Work order: Here is the task for the records below: repeat exactly the lines from the one with "(on_host_wf _ _ Hks) (on_host_wf _ _ Hvs)))" to the one with "layer_only (Z.to_nat layer)", both included, and nothing else.

Data for this exercise:
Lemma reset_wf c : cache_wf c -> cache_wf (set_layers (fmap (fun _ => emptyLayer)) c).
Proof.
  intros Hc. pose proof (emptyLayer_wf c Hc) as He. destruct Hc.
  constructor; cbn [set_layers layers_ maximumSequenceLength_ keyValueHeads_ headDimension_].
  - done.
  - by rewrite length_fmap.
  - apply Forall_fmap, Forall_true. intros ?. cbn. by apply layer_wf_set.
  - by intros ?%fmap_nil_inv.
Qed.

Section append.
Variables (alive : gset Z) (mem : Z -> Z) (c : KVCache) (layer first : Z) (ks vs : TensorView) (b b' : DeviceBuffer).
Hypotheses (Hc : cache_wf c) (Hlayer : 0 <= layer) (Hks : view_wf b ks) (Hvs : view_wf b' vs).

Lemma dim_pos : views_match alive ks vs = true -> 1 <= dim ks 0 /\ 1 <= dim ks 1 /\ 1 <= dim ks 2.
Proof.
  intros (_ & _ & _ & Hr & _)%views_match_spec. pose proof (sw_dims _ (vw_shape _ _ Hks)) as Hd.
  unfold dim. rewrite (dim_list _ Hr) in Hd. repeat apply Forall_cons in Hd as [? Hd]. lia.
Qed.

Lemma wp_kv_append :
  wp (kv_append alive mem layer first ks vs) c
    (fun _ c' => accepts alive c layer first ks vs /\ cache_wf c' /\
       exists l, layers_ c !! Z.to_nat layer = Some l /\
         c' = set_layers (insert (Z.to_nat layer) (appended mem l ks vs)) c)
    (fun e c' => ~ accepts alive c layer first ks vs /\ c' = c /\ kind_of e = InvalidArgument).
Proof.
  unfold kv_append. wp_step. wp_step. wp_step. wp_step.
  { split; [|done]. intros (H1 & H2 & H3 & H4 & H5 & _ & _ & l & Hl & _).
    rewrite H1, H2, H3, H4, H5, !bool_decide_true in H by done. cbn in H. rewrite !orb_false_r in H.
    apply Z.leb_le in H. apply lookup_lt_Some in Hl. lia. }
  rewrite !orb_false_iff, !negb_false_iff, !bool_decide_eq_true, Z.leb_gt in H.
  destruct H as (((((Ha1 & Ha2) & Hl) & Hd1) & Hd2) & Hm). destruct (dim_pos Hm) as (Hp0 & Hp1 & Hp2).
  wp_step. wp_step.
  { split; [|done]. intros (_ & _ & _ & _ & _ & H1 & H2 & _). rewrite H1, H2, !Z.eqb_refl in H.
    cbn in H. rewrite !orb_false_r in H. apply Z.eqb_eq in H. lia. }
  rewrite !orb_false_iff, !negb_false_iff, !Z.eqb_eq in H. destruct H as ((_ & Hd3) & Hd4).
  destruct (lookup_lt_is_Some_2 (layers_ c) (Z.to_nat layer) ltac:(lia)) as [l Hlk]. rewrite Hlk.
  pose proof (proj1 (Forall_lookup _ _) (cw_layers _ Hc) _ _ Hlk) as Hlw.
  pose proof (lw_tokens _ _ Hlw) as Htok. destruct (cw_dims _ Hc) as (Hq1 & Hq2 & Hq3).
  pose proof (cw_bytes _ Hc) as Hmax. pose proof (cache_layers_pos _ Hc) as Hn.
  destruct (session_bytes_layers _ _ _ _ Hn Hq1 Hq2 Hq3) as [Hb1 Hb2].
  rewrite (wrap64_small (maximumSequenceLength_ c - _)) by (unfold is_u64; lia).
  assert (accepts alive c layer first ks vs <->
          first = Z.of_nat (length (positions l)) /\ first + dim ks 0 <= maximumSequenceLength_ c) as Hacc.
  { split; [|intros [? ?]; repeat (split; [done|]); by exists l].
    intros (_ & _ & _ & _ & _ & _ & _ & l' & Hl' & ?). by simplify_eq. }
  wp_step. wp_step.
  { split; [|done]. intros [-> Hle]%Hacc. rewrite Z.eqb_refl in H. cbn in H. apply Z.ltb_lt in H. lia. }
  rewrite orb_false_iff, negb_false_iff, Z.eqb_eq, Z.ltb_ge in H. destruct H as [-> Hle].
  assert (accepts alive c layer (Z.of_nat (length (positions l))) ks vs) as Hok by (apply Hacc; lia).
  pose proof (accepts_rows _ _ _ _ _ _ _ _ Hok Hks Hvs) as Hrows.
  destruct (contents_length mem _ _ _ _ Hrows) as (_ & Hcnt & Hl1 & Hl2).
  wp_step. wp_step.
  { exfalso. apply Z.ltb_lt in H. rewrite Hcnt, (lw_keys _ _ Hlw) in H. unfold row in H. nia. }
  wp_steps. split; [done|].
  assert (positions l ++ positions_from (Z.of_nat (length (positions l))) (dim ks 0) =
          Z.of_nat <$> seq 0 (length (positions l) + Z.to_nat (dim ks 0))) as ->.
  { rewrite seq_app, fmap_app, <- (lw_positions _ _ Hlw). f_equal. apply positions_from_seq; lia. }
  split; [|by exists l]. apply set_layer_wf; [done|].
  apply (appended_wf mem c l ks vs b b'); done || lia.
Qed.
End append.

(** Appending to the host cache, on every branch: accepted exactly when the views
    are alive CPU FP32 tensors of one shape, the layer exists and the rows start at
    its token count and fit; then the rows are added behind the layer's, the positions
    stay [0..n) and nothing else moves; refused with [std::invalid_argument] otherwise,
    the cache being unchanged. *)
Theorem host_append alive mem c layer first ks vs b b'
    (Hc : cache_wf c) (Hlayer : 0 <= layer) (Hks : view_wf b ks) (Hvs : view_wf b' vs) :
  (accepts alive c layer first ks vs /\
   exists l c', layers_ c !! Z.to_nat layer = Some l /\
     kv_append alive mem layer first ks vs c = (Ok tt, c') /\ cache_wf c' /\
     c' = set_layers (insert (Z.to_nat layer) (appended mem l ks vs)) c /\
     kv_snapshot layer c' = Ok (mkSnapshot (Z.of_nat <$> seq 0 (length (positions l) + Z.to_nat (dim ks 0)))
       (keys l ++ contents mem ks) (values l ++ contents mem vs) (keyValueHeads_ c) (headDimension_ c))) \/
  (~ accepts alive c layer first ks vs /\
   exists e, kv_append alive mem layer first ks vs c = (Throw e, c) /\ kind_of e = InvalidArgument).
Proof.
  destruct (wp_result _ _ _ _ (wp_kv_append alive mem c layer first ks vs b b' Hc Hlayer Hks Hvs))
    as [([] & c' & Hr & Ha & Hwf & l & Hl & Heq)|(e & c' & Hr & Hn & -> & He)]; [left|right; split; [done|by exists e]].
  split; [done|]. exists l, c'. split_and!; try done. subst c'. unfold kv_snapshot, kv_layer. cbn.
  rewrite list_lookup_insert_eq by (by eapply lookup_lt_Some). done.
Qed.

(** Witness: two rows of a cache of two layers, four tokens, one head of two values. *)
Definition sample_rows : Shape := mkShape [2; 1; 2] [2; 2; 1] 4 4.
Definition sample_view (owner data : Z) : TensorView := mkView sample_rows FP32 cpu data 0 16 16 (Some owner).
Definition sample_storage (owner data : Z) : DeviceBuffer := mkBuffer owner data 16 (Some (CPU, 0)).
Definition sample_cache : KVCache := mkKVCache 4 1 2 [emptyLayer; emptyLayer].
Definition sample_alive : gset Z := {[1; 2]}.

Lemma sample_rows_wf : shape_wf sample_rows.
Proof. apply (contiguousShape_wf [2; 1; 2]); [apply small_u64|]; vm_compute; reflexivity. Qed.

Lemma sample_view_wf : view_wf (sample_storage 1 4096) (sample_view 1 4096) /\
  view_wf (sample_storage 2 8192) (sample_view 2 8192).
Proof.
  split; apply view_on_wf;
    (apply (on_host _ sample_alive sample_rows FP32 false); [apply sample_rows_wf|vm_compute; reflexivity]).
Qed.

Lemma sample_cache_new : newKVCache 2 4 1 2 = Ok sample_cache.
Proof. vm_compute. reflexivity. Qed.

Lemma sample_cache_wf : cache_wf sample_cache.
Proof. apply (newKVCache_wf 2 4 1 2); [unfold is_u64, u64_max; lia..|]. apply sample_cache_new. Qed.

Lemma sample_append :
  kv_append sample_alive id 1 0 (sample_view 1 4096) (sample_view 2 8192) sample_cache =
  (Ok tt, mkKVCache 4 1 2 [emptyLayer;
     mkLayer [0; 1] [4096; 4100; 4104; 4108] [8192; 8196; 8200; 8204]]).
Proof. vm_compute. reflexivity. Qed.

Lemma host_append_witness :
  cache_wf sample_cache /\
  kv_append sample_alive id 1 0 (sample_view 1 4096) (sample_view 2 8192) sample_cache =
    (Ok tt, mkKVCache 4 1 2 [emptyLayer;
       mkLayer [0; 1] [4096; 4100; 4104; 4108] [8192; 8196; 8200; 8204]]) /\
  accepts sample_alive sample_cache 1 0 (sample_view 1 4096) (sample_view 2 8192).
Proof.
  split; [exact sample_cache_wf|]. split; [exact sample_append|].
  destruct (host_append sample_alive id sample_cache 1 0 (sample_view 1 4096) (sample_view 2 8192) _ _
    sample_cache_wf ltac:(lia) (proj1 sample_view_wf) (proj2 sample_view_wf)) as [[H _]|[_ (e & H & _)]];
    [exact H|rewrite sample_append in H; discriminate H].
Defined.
...
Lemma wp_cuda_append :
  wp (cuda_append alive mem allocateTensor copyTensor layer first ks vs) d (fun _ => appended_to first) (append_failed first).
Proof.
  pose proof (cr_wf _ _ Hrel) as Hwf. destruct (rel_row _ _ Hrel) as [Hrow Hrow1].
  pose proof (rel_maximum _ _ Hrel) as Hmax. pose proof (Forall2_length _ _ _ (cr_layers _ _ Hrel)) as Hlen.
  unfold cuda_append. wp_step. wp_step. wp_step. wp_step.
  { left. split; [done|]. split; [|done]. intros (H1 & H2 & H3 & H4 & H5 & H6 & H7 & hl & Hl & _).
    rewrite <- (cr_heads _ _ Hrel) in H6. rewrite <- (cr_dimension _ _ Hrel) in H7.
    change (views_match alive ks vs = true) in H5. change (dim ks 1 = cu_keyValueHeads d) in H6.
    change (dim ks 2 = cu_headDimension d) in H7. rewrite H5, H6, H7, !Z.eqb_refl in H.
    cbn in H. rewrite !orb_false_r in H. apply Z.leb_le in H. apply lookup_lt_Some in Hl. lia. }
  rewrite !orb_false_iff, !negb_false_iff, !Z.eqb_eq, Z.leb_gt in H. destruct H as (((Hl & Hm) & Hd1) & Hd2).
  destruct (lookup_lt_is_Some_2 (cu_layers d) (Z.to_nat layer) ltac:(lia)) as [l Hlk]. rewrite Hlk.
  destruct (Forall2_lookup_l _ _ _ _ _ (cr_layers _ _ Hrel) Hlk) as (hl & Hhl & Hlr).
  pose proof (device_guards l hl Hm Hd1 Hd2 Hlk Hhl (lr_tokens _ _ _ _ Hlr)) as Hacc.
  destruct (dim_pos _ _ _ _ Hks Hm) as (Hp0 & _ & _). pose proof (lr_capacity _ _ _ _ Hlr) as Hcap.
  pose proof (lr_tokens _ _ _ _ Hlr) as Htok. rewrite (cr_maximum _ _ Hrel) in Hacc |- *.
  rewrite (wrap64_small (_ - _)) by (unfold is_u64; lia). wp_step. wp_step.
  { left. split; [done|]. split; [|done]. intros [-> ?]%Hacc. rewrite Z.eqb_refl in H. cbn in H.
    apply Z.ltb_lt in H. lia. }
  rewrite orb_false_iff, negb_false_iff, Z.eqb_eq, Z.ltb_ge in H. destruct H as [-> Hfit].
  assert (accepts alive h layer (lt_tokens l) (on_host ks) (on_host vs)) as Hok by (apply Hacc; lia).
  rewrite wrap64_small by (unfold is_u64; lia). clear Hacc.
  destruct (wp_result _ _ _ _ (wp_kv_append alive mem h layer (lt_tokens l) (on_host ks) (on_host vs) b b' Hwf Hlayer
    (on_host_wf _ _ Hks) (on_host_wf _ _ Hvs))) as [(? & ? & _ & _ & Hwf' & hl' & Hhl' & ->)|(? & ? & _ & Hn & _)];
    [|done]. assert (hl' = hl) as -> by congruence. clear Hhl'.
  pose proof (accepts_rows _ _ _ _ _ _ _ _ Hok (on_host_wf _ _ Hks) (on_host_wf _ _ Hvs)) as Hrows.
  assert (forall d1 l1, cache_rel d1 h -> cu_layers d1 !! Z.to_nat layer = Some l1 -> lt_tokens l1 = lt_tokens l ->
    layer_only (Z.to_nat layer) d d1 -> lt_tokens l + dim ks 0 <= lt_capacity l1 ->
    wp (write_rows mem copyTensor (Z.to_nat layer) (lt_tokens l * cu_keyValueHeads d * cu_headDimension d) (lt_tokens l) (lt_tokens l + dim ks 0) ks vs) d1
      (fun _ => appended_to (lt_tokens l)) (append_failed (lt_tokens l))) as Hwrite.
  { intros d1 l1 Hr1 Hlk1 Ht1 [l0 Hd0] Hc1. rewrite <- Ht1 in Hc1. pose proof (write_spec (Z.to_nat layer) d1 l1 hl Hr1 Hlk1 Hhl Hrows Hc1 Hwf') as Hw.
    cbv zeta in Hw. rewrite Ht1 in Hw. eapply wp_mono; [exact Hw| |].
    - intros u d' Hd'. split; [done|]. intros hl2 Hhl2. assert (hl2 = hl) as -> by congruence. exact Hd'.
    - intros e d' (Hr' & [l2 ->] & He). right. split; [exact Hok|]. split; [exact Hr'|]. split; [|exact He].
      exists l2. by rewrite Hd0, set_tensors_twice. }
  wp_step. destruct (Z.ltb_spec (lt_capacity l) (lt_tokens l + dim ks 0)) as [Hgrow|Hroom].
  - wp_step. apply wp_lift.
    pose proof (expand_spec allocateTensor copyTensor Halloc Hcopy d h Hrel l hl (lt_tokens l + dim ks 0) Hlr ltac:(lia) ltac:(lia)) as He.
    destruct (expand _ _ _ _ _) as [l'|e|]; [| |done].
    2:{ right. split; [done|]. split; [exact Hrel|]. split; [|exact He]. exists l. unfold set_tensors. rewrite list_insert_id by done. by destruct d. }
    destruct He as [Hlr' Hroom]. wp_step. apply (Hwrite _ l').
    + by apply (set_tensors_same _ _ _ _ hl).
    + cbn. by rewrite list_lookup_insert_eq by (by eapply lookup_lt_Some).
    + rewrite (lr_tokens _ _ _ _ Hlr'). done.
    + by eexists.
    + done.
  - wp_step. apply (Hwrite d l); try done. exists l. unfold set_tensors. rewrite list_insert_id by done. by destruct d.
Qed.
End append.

Answer section:
    (on_host_wf _ _ Hks) (on_host_wf _ _ Hvs))) as [(? & ? & _ & _ & Hwf' & hl' & Hhl' & ->)|(? & ? & _ & Hn & _)];
    [|done]. assert (hl' = hl) as -> by congruence. clear Hhl'.
  pose proof (accepts_rows _ _ _ _ _ _ _ _ Hok (on_host_wf _ _ Hks) (on_host_wf _ _ Hvs)) as Hrows.
  assert (forall d1 l1, cache_rel d1 h -> cu_layers d1 !! Z.to_nat layer = Some l1 -> lt_tokens l1 = lt_tokens l ->
    layer_only (Z.to_nat layer) d d1 -> lt_tokens l + dim ks 0 <= lt_capacity l1 ->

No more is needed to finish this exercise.